Ya os voy advirtiendo que yo era del buen Steve de Apple, Wozniak, el otro me caía como una patada en salva sea la parte, no porque Jobs careciera de su aquél, más bien por los que lo idolatraron en vida y lloraron su muerte como llorábamos ante el efecto 2000, acojonaditos porque se nos iba todo al carajo pues el 1 de enero de aquel final de siglo llegaba poco menos que el apocalípsis. No pasó nada, como no había sucedido nada antes de Jobs, mientras Jobs y después de Jobs, igualito que antes de Mateschitz, mientras Mateschitz y, supongo que sucederá después de Mateschitz. Las figuras mediáticas son así de volátiles, como sus plañideras, que a saber a quién lloran mañana.
La frase más certera sobre el fenómeno Milton Keynes nos la ofreció Lewis Hamilton en 2011 —hasta los relojes rotos aciertan la hora dos veces al día, hay que disculpárselo—, afirmando: «Red Bull no es un fabricante, es una compañía de bebidas». Una compañía de bebidas que malversó el sentido del segundo equipo en competición, que vistió de Superman a David Coulthard en Mónaco, de tetracampeón a Sebastian Vettel y a Max, bueno, creo que podemos coincidir en que Max se viste sólo.
Comparar a Mateschitz con los auténticos genios de nuestro deporte hace un flaco favor a quienes andan argumentando tamaña bobada. Fue en vida un tipo listo que aprovechó la debilidad de un negocio que recién se la había metido doblada a la Leverkusen y se había echado en brazos de CVC Capital Partners. El austriaco vio cacho, pagó por adelantado y recibió a cambio lo prometido: un lugar importante en el mejor escaparate del mundo, alumbrando de paso un modelo de explotación de la actividad en el que ni creí entonces ni creeré jamás.
Que Dios lo tenga en su gloria, faltaría más, pero ya, dejémoslo estar porque el ruido ambiental a estas horas produce una vergüenza ajena tremenda.
Os leo.
1 comentario:
Max aprendió a vestirse sólo... hace muy poco.

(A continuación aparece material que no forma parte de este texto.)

Lemma quiet_loop info v0 v1 more l :
  (forall ii, In ii l ->
     exists c1 c2,
       nth_error (chs info) ii = Some c1 /\
       nth_error (chs info) (S ii) = Some c2 /\
       _S_D_H_RE (ch_name c1) <> None /\ _S_D_H_RE (ch_name c2) <> None) ->
  forall picks,
  exists r,
    for_each l (check_pair info (v0 :: v1 :: more) false) picks = Ok r /\
    (r = picks \/ r = []) /\
    ((exists ii c1 c2,
        In ii l /\ nth_error (chs info) ii = Some c1 /\
        nth_error (chs info) (S ii) = Some c2 /\
        ~ good_pair v0 v1 (ch_name c1) (ch_name c2)) -> r = []).
Proof.
  induction l as [|ii l IH]; intros H picks; cbn [for_each].
  - exists picks. split; [reflexivity|]. split; [now left|].
    intros (ii & c1 & c2 & [] & _).
  - destruct (H ii (or_introl eq_refl)) as (c1 & c2 & H1 & H2 & P1 & P2).
    destruct (check_pair_quiet info v0 v1 more ii c1 c2 picks H1 H2 P1 P2)
      as (r1 & E1 & K1 & B1).
    rewrite E1. cbn [bind].
    destruct (IH (fun j Hj => H j (or_intror Hj)) r1) as (r & E & K & B).
    exists r. split; [exact E|]. split.
    + destruct K as [-> | ->]; auto.
    + intros (jj & d1 & d2 & [<-|Hjj] & D1 & D2 & NG).
      * rewrite H1 in D1. rewrite H2 in D2.
        injection D1 as <-. injection D2 as <-.
        rewrite (B1 NG) in K. destruct K as [-> | ->]; reflexivity.
      * apply B. exists jj, d1, d2. auto.
Qed.

Lemma wavelengths_read info l :
  (forall ii, In ii l ->
     exists c f, nth_error (chs info) ii = Some c /\
                 nth_error (loc c) 9 = Some f) ->
  exists fs, map_result (wavelength_of info) l = Ok fs /\
             forall ii c f, In ii l -> nth_error (chs info) ii = Some c ->
                            nth_error (loc c) 9 = Some f -> In f fs.
Proof.
  induction l as [|ii l IH]; intros H; cbn [map_result].
  - exists []. split; [reflexivity|]. intros ii c f [].
  - destruct (H ii (or_introl eq_refl)) as (c & f & Hc & Hf).
    destruct IH as (fs & E & I); [intros; apply H; now right|].
    exists (f :: fs). unfold wavelength_of at 1, subscript.
    rewrite Hc. cbn [bind]. rewrite Hf. cbn [bind]. rewrite E. cbn [bind].
    split; [reflexivity|].
    intros jj c' f' [<-|Hjj] Hc' Hf'.
    + left. congruence.
    + right. now apply (I jj c' f').
Qed.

Por suerte, su segundo campeonato diluye a la mitad el pastizal que invirtió RedBull en él, para fabricar al New Seb Vettel. Varios cientos de millones ha salido a la escudería.
De no ser por la fe ciega (o el capricho) del ojillo de Marko, este chaval no duraba en F1 más que un par de años. En otra época, acababa como Jacques Villeneuve. Hoy en los tilkódromos, se ha cargado en búsqueda del objetivo dos docenas de monoplazas y un par de buenos pilotos azules que, a lo mejor resultaban hasta más económicos.